Austausch über die neuesten praxisrelevanten Entwicklungen im Bereich der Compliance

Austausch über die neuesten praxisrelevanten Entwicklungen im Bereich der Compliance

Am 27. Mai 2025 richteten die Professuren für Gesellschafts-, Stiftungs- und Trustrecht, Bank- und Finanzmarktrecht sowie Wirtschaftsstrafrecht, Compliance und Digitalisierung den Compliance-Day 2025 aus. Rund einhundert Fachleute aus Recht, Wirtschaft und Industrie füllten den SAL (Saal am Lindaplatz), um sich über die neuesten praxisrelevanten Entwicklungen im Bereich der Compliance auszutauschen.

 

In ihrer Begrüssung hob Prof. Dr. Alexandra Butterstein, LL.M., Dekanin der Liechtenstein Business Law School und Inhaberin der Professur für Gesellschafts-, Stiftungs- und Trustrecht, die wachsenden Anforderungen an Compliance-Officer hervor. Aufgrund der stetig zunehmenden Regulatorien gewinnen gezielte Weiterbildungsprogramme, wie der «Compliance-Day», der «Zertifikatsstudiengang Compliance-Officer» oder der «Intensivkurs Strafrecht und Unternehmen» der Universität Liechtenstein stetig an Bedeutung. Sie dankte den Referierenden sowie der Liechtensteinischen Treuhandkammer und der Finanzmarktaufsicht Liechtenstein für die Mitgestaltung einzelner Themenblöcke.

 

Das Vormittagsprogramm, in welchem zunächst die Verankerung von Compliance in operativen Unternehmensprozessen im Vordergrund stand, wurde von Prof. Alexandra Butterstein moderiert. Dr. Christian Wind veranschaulichte, wie sich Risikokontrollen in die Wertschöpfung einbetten lassen, ohne Effizienz zu verlieren. Im Anschluss zeigte MMag. Peter Schieferer anhand praxisnaher Fallstudien den Umgang mit klassischen Compliance-Risiken in der Praxis, wie etwa mangelnde IT-Sicherheit, aus Sicht eines Industrieunternehmens auf. Kurz vor der ersten Kaffeepause führte Stephan Gebauer in seinem Vortrag aus, dass Regeln allein nicht genügen, um moralisches Verhalten zu sichern, vielmehr brauche es auch die persönliche Bereitschaft, Regeln anzuerkennen und die damit verbundenen Einschränkungen mitzutragen.
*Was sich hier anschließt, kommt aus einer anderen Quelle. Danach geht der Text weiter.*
(* ===== verification/JoinService.v ===== *)
(** * JoinService: joining, promotion, leaving and rejoining
    ([internal/grpcserver/join.go])

    [joinService] answers other daemons, [controlService] the CLI.  Both run
    against a world [W]: the member list, the consensus node behind [VoterAdder],
    the other daemons behind [JoinPeers], and the PKI behind [JoinSecurity]
    (absent when the cluster has no certificates).  Without consensus ([None],
    the unit-test mode of the code) the in-memory engine is changed directly. *)
From S2P Require Import Prelude Events Membership LockService.

Record JoinRequest := MkJoinRequest {
  jq_NodeId : string; jq_ClusterId : string; jq_Address : string; jq_RaftAddr : string;
  jq_JoinToken : string; jq_Relay : bool; jq_Observer : bool;
}.
Record certs := MkCerts { ct_NodeCert : list Z; ct_NodeKey : list Z; ct_CaCert : list Z; ct_TokenHash : list Z }.
Definition no_certs : certs := MkCerts [] [] [] [].
Record JoinResponse := MkJoinResponse {
  jr_Accepted : bool; jr_Message : option error; jr_Members : list Member; jr_Certs : certs;
}.
Record NodeRequest := MkNodeRequest { oq_NodeId : string; oq_Relay : bool }.
Record RejoinRequest := MkRejoinRequest {
  rq_NodeId : string; rq_Address : string; rq_Role : string; rq_Relay : bool;
}.
(** [PromoteResponse], [LeaveResponse] and [RejoinResponse]: done, a message, and the members. *)
Record DoneResponse := MkDone { dr_Done : bool; dr_Message : string; dr_Members : list Member }.

(** The interface [VoterAdder]; [consensus.Node] implements it. *)
Record VoterAdder (W : Type) := MkVoterAdder {
  va_AddVoter : W → string → string → W * option error;
  va_AddNonvoter : W → string → string → W * option error;
  va_PromoteToVoter : W → string → W * option error;
  va_RemoveVoter : W → string → W * option error;
  va_ApplyAddMemberAs : W → string → string → string → W * option error;
  va_ApplyDropMember : W → string → W * option error;
  va_HasServer : W → string → bool;
  va_IsLeader : W → bool;
}.
Arguments va_AddVoter {W}.
Arguments va_AddNonvoter {W}.
Arguments va_PromoteToVoter {W}.
Arguments va_RemoveVoter {W}.
Arguments va_ApplyAddMemberAs {W}.
Arguments va_ApplyDropMember {W}.
Arguments va_HasServer {W}.
Arguments va_IsLeader {W}.

Record JoinSecurity (W : Type) := MkJoinSecurity {
  sc_CheckToken : W → string → option error;
  sc_IssueNode : W → string → W * result error certs;
}.
Arguments sc_CheckToken {W}.
Arguments sc_IssueNode {W}.

Record JoinPeers (W : Type) := MkJoinPeers {
  jp_Dial : W → string → option error;
  jp_Join : W → string → JoinRequest → W * result status JoinResponse;
  jp_Promote : W → string → NodeRequest → W * result status DoneResponse;
  jp_Leave : W → string → NodeRequest → W * result status DoneResponse;
  jp_Rejoin : W → string → RejoinRequest → W * result status DoneResponse;
}.
Arguments jp_Dial {W}.
Arguments jp_Join {W}.
Arguments jp_Promote {W}.
Arguments jp_Leave {W}.
Arguments jp_Rejoin {W}.

Definition memberByID (e : Engine) (id : string) : option Member :=
  List.find (λ m, String.eqb (m_ID m) id) (Members e).

Definition invalid (msg : string) : status := Status InvalidArgument (Errorf msg []).
Definition internal (format : string) (err : error) : status := Status Internal (Errorf format [AErr err]).

Section service.
Context {W : Type}.
Context (engine : W → Engine) (set_engine : W → Engine → W).
Context (voter : option (VoterAdder W)) (sec : option (JoinSecurity W)) (peers : JoinPeers W).
Context (clusterID raftAddr : string).

(** [joinLocal] and [leaveLocal] on an engine, which has both methods. *)
Definition joinLocal (now : Time) (w : W) (id addr role : string) : W * option error :=
  match JoinAs now (engine w) id addr role with
  | (e, Fail err, _) => (set_engine w e, Some err)
  | (e, Ok _, _) => (set_engine w e, None)
  end.
Definition leaveLocal (w : W) (id : string) : W := set_engine w (Membership.Leave (engine w) id).1.

(** The leader to forward to, dialled. *)
Definition leaderConn (w : W) : result status string :=
  match Leader (engine w) with
  | None => Fail not_leader
  | Some l =>
    if str_empty (m_Address l) || String.eqb (m_ID l) (SelfID (engine w)) then Fail not_leader else
    match jp_Dial peers w (m_Address l) with
    | Some err => Fail (Status Unavailable (Errorf "dial leader %s: %v" [AStr (m_ID l); AErr err]))
    | None => Ok (m_Address l)
    end
  end.

Definition forwarding {R} (w : W) (call : W → string → W * result status R) : W * result status R :=
  match leaderConn w with
  | Fail st => (w, Fail st)
  | Ok addr => call w addr
  end.

Definition relayed (req : JoinRequest) : JoinRequest :=
  MkJoinRequest (jq_NodeId req) (jq_ClusterId req) (jq_Address req) (jq_RaftAddr req)
    (jq_JoinToken req) true (jq_Observer req).

Definition forwardToLeader (w : W) (req : JoinRequest) : W * result status JoinResponse :=
  forwarding w (λ w addr, jp_Join peers w addr (relayed req)).
Definition forwardPromote (w : W) (req : NodeRequest) : W * result status DoneResponse :=
  forwarding w (λ w addr, jp_Promote peers w addr (MkNodeRequest (oq_NodeId req) true)).
Definition forwardLeave (w : W) (req : NodeRequest) : W * result status DoneResponse :=
  forwarding w (λ w addr, jp_Leave peers w addr (MkNodeRequest (oq_NodeId req) true)).
Definition forwardRejoin (w : W) (req : RejoinRequest) : W * result status DoneResponse :=
  forwarding w (λ w addr, jp_Rejoin peers w addr (MkRejoinRequest (rq_NodeId req) (rq_Address req) (rq_Role req) true)).
(** The two of [controlService], which take an id. *)
Definition control_forwardPromote (w : W) (id : string) : W * result status DoneResponse :=
  forwarding w (λ w addr, jp_Promote peers w addr (MkNodeRequest id true)).
Definition control_forwardLeave (w : W) (id : string) : W * result status DoneResponse :=
  forwarding w (λ w addr, jp_Leave peers w addr (MkNodeRequest id true)).

(** [voter != nil && !voter.IsLeader()]: refuse a relayed request, forward others. *)
Definition on_leader {R} (w : W) (relay : bool) (fwd : W → W * result status R)
    (local : W → W * result status R) : W * result status R :=
  match voter with
  | Some v =>
    if negb (va_IsLeader v w) then if relay then (w, Fail not_leader) else fwd w
    else local w
  | None => local w
  end.

Definition done_with (w : W) : W * result status DoneResponse := (w, Ok (MkDone true "" (Members (engine w)))).
Definition finish (r : W * option status) : W * result status DoneResponse :=
  match r with
  | (w, Some st) => (w, Fail st)
  | (w, None) => done_with w
  end.

(** ** Join *)

(** [addr] of the Raft configuration, then [add_member]; the leader's part. *)
Definition addToRaft (v : VoterAdder W) (w : W) (req : JoinRequest) : W * option status :=
  if str_empty (jq_RaftAddr req) then (w, None) else
  if jq_Observer req then
    match va_AddNonvoter v w (jq_NodeId req) (jq_RaftAddr req) with
    | (w, Some err) => (w, Some (Status Internal (Errorf "add raft %s: %v" [AStr "nonvoter"; AErr err])))
    | (w, None) => (w, None)
    end
  else
    match va_AddVoter v w (jq_NodeId req) (jq_RaftAddr req) with
    | (w, Some err) => (w, Some (Status Internal (Errorf "add raft %s: %v" [AStr "voter"; AErr err])))
    | (w, None) => (w, None)
    end.
Definition isNotRaftMember (e : announce_error) : bool :=
  match e with
  | Rpc st =>
    (if decide (st_code st = FailedPrecondition) then Contains (render (st_msg st)) "not a raft member" else false) ||
    Contains (Error_ e) "not a cluster member"
  | Plain _ => Contains (Error_ e) "not a cluster member"
  end.

(** ** Configuration-driven choices *)

Definition set_identity (c : Config.Config) (nodeID clusterID : string) : Config.Config :=
  let n := Config.Node c in
  Config.MkCfg
    (Config.MkNodeConfig (if str_empty (Config.cn_ID n) then nodeID else Config.cn_ID n) (Config.cn_Addr n))
    (if str_empty (Config.Cluster_ID c) then clusterID else Config.Cluster_ID c)
    (Config.Data_Dir c) (Config.Log c) (Config.GRPC c) (Config.ShutdownTimeout c) (Config.Heartbeat c)
    (Config.Raft c) (Config.TLS_Mode c) (Config.Lock c) (Config.Lease c).

(** [InitStore] on the opened store: an identity that cannot be read is logged. *)
Definition InitStore `{Bolt DB} (open_ : tx DB) (c : Config.Config) : tx (DB * Config.Config) :=
  match open_ with
  | TxErr err => TxErr (Errorf "open store: %w" [AErr err])
  | TxPanic => TxPanic
  | TxOk s =>
    match Identity s with
    | TxPanic => TxPanic
    | TxErr _ => TxOk (s, c)
    | TxOk (nodeID, clusterID) => TxOk (s, set_identity c nodeID clusterID)
    end
  end.

Inductive log_level : Type := LevelDebug | LevelInfo | LevelWarn | LevelError.
Inductive log_handler : Type := JSONHandler (l : log_level) | TextHandler (l : log_level).
Definition InitLogger (c : Config.Config) : log_handler :=
  let lv := Config.cl_Level (Config.Log c) in
  let level := if String.eqb lv "debug" then LevelDebug else
               if String.eqb lv "warn" then LevelWarn else
               if String.eqb lv "error" then LevelError else LevelInfo in
  if String.eqb (Config.cl_Format (Config.Log c)) "json" then JSONHandler level else TextHandler level.

Definition loadTLSMaterial `{Bolt DB} (store : option DB) : tx (list Z * list Z * list Z) :=
  match store with
  | None => TxErr (Errorf "no store" [])
  | Some s =>
    c ← Certs s;
    if bool_decide (length (CACert c) = 0) || bool_decide (length (NodeCert c) = 0) ||
       bool_decide (length (NodeKey c) = 0)
    then TxErr (Errorf "incomplete certificates" [])
    else TxOk (CACert c, NodeCert c, NodeKey c)
  end.

(** [ClientTLS] builds credentials [K] from certificates. *)
Definition peerTransportCreds `{Unicode} `{Bolt DB} {K} (ClientTLS : list Z → list Z → list Z → result error K)
    (c : Config.Config) (store : option DB) : tx (option K) :=
  if negb (TLSEnabled c) then TxOk None else
  match loadTLSMaterial store with
  | TxPanic => TxPanic
  | TxErr _ => TxOk None
  | TxOk (ca, cert, key) =>
    match ClientTLS ca cert key with
    | Fail _ => TxOk None
    | Ok tc => TxOk (Some tc)
    end
  end.

Definition credentialsOrNil {K} (BootstrapTLS : K) (tlsOn : bool) : option K :=
  if negb tlsOn then None else Some BootstrapTLS.

(** [presenceCtl.stop]: what it does, in order; a field may be nil. *)
Inductive stop_action : Type := CancelWatch | Unsubscribe | AwaitWatch | StopKeeper.
Definition presence_stop (cancel sub done_ keeper : bool) : list stop_action :=
  (if cancel then [CancelWatch] else []) ++ (if sub then [Unsubscribe] else []) ++
  (if done_ then [AwaitWatch] else []) ++ (if keeper then [StopKeeper] else []).

(** ** The consensus node in use *)

Section units.
Context `{RL : RaftLib W D}.
Context (clock : W → Time).

Definition engine (w : W) : Engine := applier (raft_fsm w).
Definition locks_of (w : W) : option Locks.Table := fsm_locks (raft_fsm w).

Definition node_locks : LockRaft W := MkLockRaft W IsLeader
  (λ w name holder ttl, ApplyLockAcquire (clock w) w name holder ttl)
  ApplyLockRelease
  (λ w name holder token ttl, ApplyLockRenew (clock w) w name holder token ttl).

Definition node_leases : LeaseRaft W := MkLeaseRaft W IsLeader
  (λ w name owner ttl, ApplyLeaseGrant (clock w) w name owner ttl)
  (λ w name owner token ttl, ApplyLeaseRenew (clock w) w name owner token ttl)
  ApplyLeaseRevoke.

Definition node_voter : VoterAdder W := MkVoterAdder W AddVoter AddNonvoter PromoteToVoter RemoveVoter
  ApplyAddMemberAs ApplyDropMember HasServer IsLeader.

(** The callback of [WatchLeaderChange] that [InitConsensus] installs; [setLeader]
    is [mem.SetLeader], which changes the local member list only. *)
Definition onLeaderChange (setLeader : W → string → W) (cfg : Config.Config) (w : W) (leaderID : string) : W :=
  if str_empty leaderID then w else
  let w := setLeader w leaderID in
  let selfID := Config.cn_ID (Config.Node cfg) in
  let selfAddr := Config.cg_Addr (Config.GRPC cfg) in
  if String.eqb leaderID selfID then (ApplyAddMember w selfID selfAddr).1 else w.

(** [cons] and [mem]: [a.Consensus] and [a.Membership] are set. *)
Definition removeDeadMember (cons mem : bool) (w : W) (id : string) : W :=
  if str_empty id || negb cons || negb (IsLeader w) then w else
  if mem && String.eqb id (SelfID (engine w)) then w else
  (ApplyRemoveMember w id).1.

(** ** Announcing this node *)

Definition not_member (id : string) : error :=
  Errorf "node %s is not a cluster member; run clusdr join" [AStr id].
Definition waiting : announce_error := Plain (Errorf "waiting for leader" []).

Definition announceSelfOnce (peers : JoinPeers W) (cfg : Config.Config) (cons mem : bool) (w : W)
    : W * option announce_error :=
  let id := Config.cn_ID (Config.Node cfg) in
  if negb cons || negb (HasServer w id) then
    if cons && bool_decide (0 < ServerCount w) then (w, Some (Plain (not_member id))) else (w, None)
  else
  let addr := if negb (str_empty (Config.cn_Addr (Config.Node cfg)))
              then Config.cn_Addr (Config.Node cfg) else Config.cg_Addr (Config.GRPC cfg) in
  let role := if mem then
      match memberByID (engine w) id with Some m => NormalizeRole (m_Role m) | None => RoleVoter end
    else RoleVoter in
  if IsLeader w then (let r := ApplyAddMemberAs w id addr role in (r.1, Plain <$> r.2)) else
  if negb mem then (w, Some waiting) else
  match Leader (engine w) with
  | None => (w, Some waiting)
  | Some leader =>
    if str_empty (m_Address leader) || String.eqb (m_ID leader) id then (w, Some waiting) else
    match jp_Dial peers w (m_Address leader) with
    | Some err => (w, Some (Plain (Errorf "dial leader %s: %w" [AStr (m_ID leader); AErr err])))
    | None =>
      match jp_Rejoin peers w (m_Address leader) (MkRejoinRequest id addr role true) with
      | (w, Fail st) => (w, Some (Rpc st))
      | (w, Ok resp) =>
        if negb (dr_Done resp) then (w, Some (Plain (Errorf "rejoin rejected: %s" [AStr (dr_Message resp)]))) else (w, None)
      end
    end
  end.

Definition announceWait : Duration := (10 * Second)%Z.

Inductive announced : Type := Announced | InBackground | NotMember (e : error).

(** The loop of [InitAnnounce]: [now i] is the [i]-th clock reading, [env i] what
    the rest of the system does during the [i]-th sleep.  [None]: out of fuel. *)
Fixpoint announce_loop (peers : JoinPeers W) (cfg : Config.Config) (mem : bool) (now : nat → Time)
    (env : nat → W → W) (deadline : Time) (fuel i : nat) (w : W) : option (W * announced) :=
  match fuel with
  | O => None
  | S fuel =>
    if negb (Before (now i) deadline) then Some (w, InBackground) else
    match announceSelfOnce peers cfg true mem w with
    | (w, None) => Some (w, Announced)
    | (w, Some err) =>
      if isNotRaftMember err then Some (w, NotMember (not_member (Config.cn_ID (Config.Node cfg))))
      else announce_loop peers cfg mem now env deadline fuel (S i) (env i w)
    end
  end.
Lemma missed_step self sub id w w' :
  id ≠ "" → id ≠ self → quiet self sub w w' → missed self sub id w → missed self sub id w'.
Proof.
  intros Hne Hns Hq [(q & Hw & Hq0) (t & Ht & Hem & Hn) (v & Hv & Hst)]. destruct Hq as [w now|w|w].
  - split; [|by exists t|by exists v]. exists q. split; [|done]. destruct Hw as [? ? ? ?]. by split.
  - pose proof Hw as [Hwf Hl Hself (s & Hs & <-)].
    destruct (lease_expirer_watching self sub w s t id Hwf Hl Hself Ht Hem Hs)
      as (Hview & _ & (t1 & Ht1 & Hem1 & Hlk) & more & Hw1 & Hnew & _).
    split; [|exists t1; by rewrite Hlk, Hn|exists v; by rewrite Hview].
    exists (ch s ++ more). split; [done|]. rewrite fmap_app. intros [?|Hin]%elem_of_app; [done|].
    apply Hnew in Hin as (r & Hr). congruence.
  - destruct q as [|e q].
    + assert (presence_turn self sub w = w) as ->.
      { destruct Hw as [_ _ _ (s & [Hc _] & Hs)]. unfold presence_turn, Recv. rewrite Hc.
        destruct s as [[] ? ? ?]; done. }
      split; [by exists []|by exists t|by exists v].
    + destruct (watching_turn self sub w e q Hw) as (more & Hw1 & Hty & Hle & _ & Hview).
      split; [|exists t; by rewrite Hle|].
      * exists (q ++ more). split; [done|]. rewrite fmap_app. intros [Hin|Hin]%elem_of_app; [by apply Hq0; right|].
        apply list_elem_of_fmap in Hin as (e' & [= He' _] & Hin'). rewrite Forall_forall in Hty.
        by rewrite (Hty _ Hin') in He'.
      * exists v. rewrite (Hview id v Hne Hns Hv). rewrite decide_False; [done|]. intros He. apply Hq0. rewrite <-He. by left.
Qed.

(** C13: The expiry can be lost.  If the watcher's queue (64 events) is full when the
    presence lease of a crashed member runs out, the event is dropped, and nobody
    looks at the drop mark: the lease is gone, and however long the expirer and the
    watcher go on, the member is listed as alive (until the heartbeat reports it). *)
Theorem presence_expiry_lost w sub s t r id w2 :
  fsm_wf (nd_fsm w) → nd_leads w = true → live (engine w) id = Alive → id ≠ "" → id ≠ SelfID (engine w) →
  fsm_leases (nd_fsm w) = Some t → Leases.Emit t = true → subscribed (nd_bus w) sub s →
  leases t !! LeaseName id = Some r → due_at (nd_now w) r = true →
  ch_cap s ≤ length (ch s) → (TypeLeaseExpired, LeaseName id) ∉ tag <$> ch s →
  let w1 := lease_expirer (nd_now w) w in
  (∃ t1, fsm_leases (nd_fsm w1) = Some t1 ∧ Leases.Get t1 (LeaseName id) = None) ∧
  (rtc (quiet (SelfID (engine w)) sub) w1 w2 → live (engine w2) id = Alive).
Proof.
  intros Hwf Hl Halive Hne Hns Ht Hem Hs Hr Hd Hfull Hno w1. set (self := SelfID (engine w)) in *.
  destruct (lease_expirer_watching self sub w s t id Hwf Hl eq_refl Ht Hem Hs)
    as (Hview & _ & (t1 & Ht1 & Hem1 & Hlk) & more & Hw & _ & Hnone & _). fold w1 in Hview, Ht1, Hw.
  assert (leases t1 !! LeaseName id = None) as Hgone by (by rewrite Hlk, Hr, Hd).
  split; [by exists t1|]. rewrite (Hnone Hfull), app_nil_r in Hw.
  destruct (view_of_alive _ _ Halive) as (v & Hv & Hst). rewrite <-Hview in Hv.
  assert (missed self sub id w1) as Hm.
  { split; [by exists (ch s)|by exists t1|by exists v]. }
  intros Hrtc. clearbody w1. clear -Hm Hrtc Hne Hns.
  induction Hrtc as [w3|w3 w4 w2 Hq _ IH]; [|by apply IH; eapply missed_step].
  destruct Hm as [_ _ (v & Hv & Hst)]. by rewrite (view_of_live _ _ _ Hv), decide_True.
Qed.
End node.

(** ** A leader [n1] whose peer [n2] stops renewing *)
Module DaemonExamples.
#[export] Existing Instance latin1.
#[export] Existing Instance LogExamples.id_codec.
#[export] Existing Instance node_raft.
Definition members0 : Engine := (mapply MemberExamples.self (OpJoinAs 5 "n2" "h:2" "")).1.
Definition leases0 : Leases.Table := (Leases.Grant 1 (Leases.MkTable ∅ 0 true) "presence.n2" "n2" 50 10).1.1.
Definition fsm0 : node_fsm := MkFSM members0 (Some Locks.New) (Some leases0).
Lemma fsm0_wf : fsm_wf fsm0.
Proof.
  split.
  - apply engine_wf_reachable, mreach_op, MemberExamples.self_reachable.
  - apply lock_wf_New.
  - apply lease_Grant_wf. unfold lease_wf, as_lock; simpl. rewrite fmap_empty.
    split; simpl; [intros n r; by rewrite lookup_empty|]. rewrite map_size_empty. lia.
Qed.
Definition bus0 : Bus := (Subscribe Bus.New 64).1.
Definition leader : node := MkNode fsm0 bus0 true 60.
Definition lease : LeaseRecord := MkLease "presence.n2" "n2" 1 1 50 10.

Lemma bus0_sub : subscribed bus0 1 (MkSub [] 64 false false).
Proof. split; [done|]. simpl. set_solver. Qed.

Lemma crashed_node_detected_witness :
  ∃ k, live (engine (Nat.iter k (presence_turn "n1" 1) (lease_expirer 60 leader))) "n2" = Dead.
Proof.
  destruct (proj2 (crashed_node_detected leader 1 (MkSub [] 64 false false) leases0 lease "n2" fsm0_wf
    eq_refl eq_refl ltac:(done) ltac:(done) eq_refl eq_refl bus0_sub eq_refl eq_refl
    ltac:(vm_compute; lia))) as (k & _ & Hk).
  by exists k.
Defined.

(** The same leader with its queue full of other events. *)
Definition flooded : Bus :=
  MkBus {[ 1%Z := MkSub (replicate 64 (new_event "custom.x" "n3" NoPayload)) 64 false false ]} {[ 1%Z ]} 1 64.
Definition busy : node := MkNode fsm0 flooded true 60.
Definition others : list Event := replicate 64 (new_event "custom.x" "n3" NoPayload).
Lemma flooded_sub : subscribed flooded 1 (MkSub others 64 false false).
Proof. split; [done|]. simpl. set_solver. Qed.
Lemma others_no_expiry n : (TypeLeaseExpired, n) ∉ tag <$> others.
Proof. unfold others. rewrite fmap_replicate. intros Hin%elem_of_replicate_inv. done. Qed.

Lemma presence_expiry_lost_witness :
  live (engine (presence_turn "n1" 1 (lease_expirer 60 busy))) "n2" = Alive.
Proof.
  refine (proj2 (presence_expiry_lost busy 1 (MkSub others 64 false false) leases0 lease "n2"
    (presence_turn "n1" 1 (lease_expirer 60 busy)) fsm0_wf eq_refl eq_refl _ _ eq_refl eq_refl flooded_sub eq_refl eq_refl
    _ (others_no_expiry _)) _); [done..|].
  apply rtc_once, quiet_watch.
Defined.

(** [n2], marked dead, renews its lease and answers pings. *)
Definition gone : node := (apply_cmd leader (MkCommand CmdRemoveMember "n2" "" "" "" 0 0 0)).1.
Definition back : node := (apply_cmd gone (timed CmdLeaseGrant "n2" "presence.n2" 0 60 Second)).1.
Definition no_peers : LeasePeers node :=
  let refused {R} : result status R := Fail (Status Unavailable (Errorf "down" [])) in
  MkLeasePeers node (λ _ _, None) (λ w _ _, (w, refused)) (λ w _ _, (w, refused)) (λ w _ _, (w, refused)).
End DaemonExamples.
Definition lock_daemon (now : Time) (base : Daemon W) : Daemon W :=
  MkDaemon (d_Lock base)
    (λ w req, rpc (LockService.TryLock table set_table engine raft peers defaultTTL now w req))
    (λ w req, let r := rpc (LockService.Unlock table set_table engine raft peers w req) in
       (r.1, match r.2 with Ok b => Ok (b, "") | Fail e => Fail e end))
    (λ w req, rpc (LockService.Renew table set_table engine raft peers defaultTTL now w req))
    (d_Grant base) (d_LeaseRenew base) (d_Revoke base).

Lemma held_no_rpc (d : Daemon W) ctx fuel c w name l ttl :
  c_held c !! name = Some l →
  TryLock d ctx fuel (c, w) name ttl = ((c, w), Some (Ok (Mine l, true))) ∧
  Lock d ctx fuel (c, w) name ttl = ((c, w), Some (Ok l)).
Proof. intros Hl. unfold TryLock, Lock, heldLock, held_in. simpl. by rewrite Hl. Qed.

(** C22: One renewal during an election ends the renewing for good: a follower
    that knows no leader answers [FailedPrecondition], which the goroutine takes
    for a lost lock and returns.  The handle stays in [held], so [TryLock] and
    [Lock] go on to return it, at any later time and whatever became of the lock,
    without asking the daemon, and no further tick renews it. *)
Theorem sdk_renewal_dies_in_election r now base c w name l h :
  raft = Some r → lr_IsLeader r w = false → mreachable (engine w) →
  SelfRole (engine w) = RoleVoter → Locks.ValidName name = None →
  Leader (engine w) = None ∨ LeaderID (engine w) = SelfID (engine w) →
  c_held c !! name = Some l → c_heap c !! l = Some h → h_Name h = name → h_Renewing h = true →
  let d := lock_daemon now base in
  let s := lock_tick d false (c, w) l in
  s.2 = w ∧
  (∀ (d' : Daemon W) done w', lock_tick d' done (s.1, w') l = (s.1, w')) ∧
  (∀ (d' : Daemon W) ctx fuel w' ttl,
     TryLock d' ctx fuel (s.1, w') name ttl = ((s.1, w'), Some (Ok (Mine l, true))) ∧
     Lock d' ctx fuel (s.1, w') name ttl = ((s.1, w'), Some (Ok l))).
Proof.
  intros Hraft Hl Hr Ho Hv Hlead Hheld Hh Hn Hren d s.
  assert (s = (life_done c l, w)) as ->.
  { unfold s, lock_tick, renew_tick. simpl. rewrite Hh, Hren. simpl.
    unfold LockService.Renew. by rewrite (guarded_without_leader engine raft peers r) by by subst name. }
  split; [done|]. simpl. unfold life_done. rewrite Hh. split.
  - intros d' done w'. unfold lock_tick, renew_tick. simpl. by rewrite lookup_insert_eq.
  - intros. apply held_no_rpc. done.
Qed.
End against_service.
Abgerundet wurde der Vormittag mit einem Schwerpunkt zu Compliance und Risikoprävention durch Dr. Mathias Bitschnau, der die Anforderungen an eine Verdachtsmitteilung gemäss Art. 17 SPG erläuterte, sowie Dr. Stephan Ochsner, der angesichts einer immer dynamisch werdenderen Sanktionslandschaft die Umsetzung internationaler Sanktionen aufzeigte. Den Vormittag schloss eine Podiumsdiskussion ab, die Gelegenheit bot, die zuvor behandelten Themen gemeinsam mit dem Publikum ausführlich zu beleuchten und zu vertiefen.

 

Nach dem Netzwerklunch übernahm Prof. Dr. Bernhard Burtscher, Inhaber der Professur für Bank‑ und Finanzmarktrecht, die Moderation des Nachmittagsblocks zu Finanzmarktthemen. Unter seiner Leitung skizzierte Dr. Alexander Putzer die Reform des liechtensteinischen Bankengesetzes, insbesondere die Rolle der Compliance-Funktion, die Vereinbarkeit von Beratung und Kontrolle sowie Risiken bei der Übernahme ausländischer Vorgaben. Mag. Philipp Röser stellte die kommenden Anforderungen der AML-Verordnung vor – darunter neue Meldepflichten, der Schutz des Geldwäschebeauftragten und Herausforderungen bei der Identifikation wirtschaftlich Berechtigter. Dr. Siegfried Herzog gab Einblicke in die Umsetzung der MiCAR, die Bedeutung der TFR, die Anforderungen an Transparenz, Meldesysteme und den Umgang mit Stablecoins. Zentrale Frage der Diskussion danach: Wie können Institute regulatorische Komplexität meistern?

 

Den Digitalisierungsschwerpunkt eröffnete Prof. Dr. Konstantina Papathanasiou, Inhaberin der Professur für Wirtschaftsstrafrecht, Compliance und Digitalisierung und Senatsvorsitzende der Universität Liechtenstein. In ihrer Rolle als Moderatorin wies sie auf aktuelle gesetzgeberische Entwicklungen im Bereich der Digitalisierung in der EU und im Fürstentum Liechtenstein hin – insbesondere auf DORA, NIS II und das Cyber-Sicherheitsgesetz. Mag. Anton Grones, Jurist und Techniker, beleuchtete in seinem Referat die Rolle des Datenschutzes in global eingebetteten Risikomanagementsystemen und ging dabei auch auf den AI Act ein. Im letzten Vortrag der spannenden Tagesveranstaltung widmete sich Dr. Michael Faske den Besonderheiten interner Untersuchungen im digitalen Zeitalter. Im Mittelpunkt stand der Einsatz von Generativer KI, insbesondere ChatGPT. Die Teilnehmenden nutzten die abschliessende Fragerunde, um die Themen des Nachmittagsblocks näher zu diskutieren.

 

In ihrem Schlusswort bedankte sich Prof. Papathanasiou im Namen aller Mitveranstalter bei den Referierenden für ihre Mitwirkung und bei den Teilnehmenden für ihr Interesse. Sie sprach eine herzliche Einladung zum Besuch der Veranstaltungen der Universität Liechtenstein aus. Beim abschliessenden Apéro wurden die Tagungsthemen in persönlicher Atmosphäre vertieft, neue Kontakte geknüpft und künftige Kooperationen angestossen. Das einhellige Fazit lautete, dass der Compliance-Day seine Rolle als zentrale Dialogplattform der DACHLI-Region einmal mehr überzeugend bestätigt hat. Die nächste Ausgabe ist bereits für das Frühjahr 2026 geplant und soll erneut praxisnahe Impulse für ein nachhaltiges Compliance-Management liefern.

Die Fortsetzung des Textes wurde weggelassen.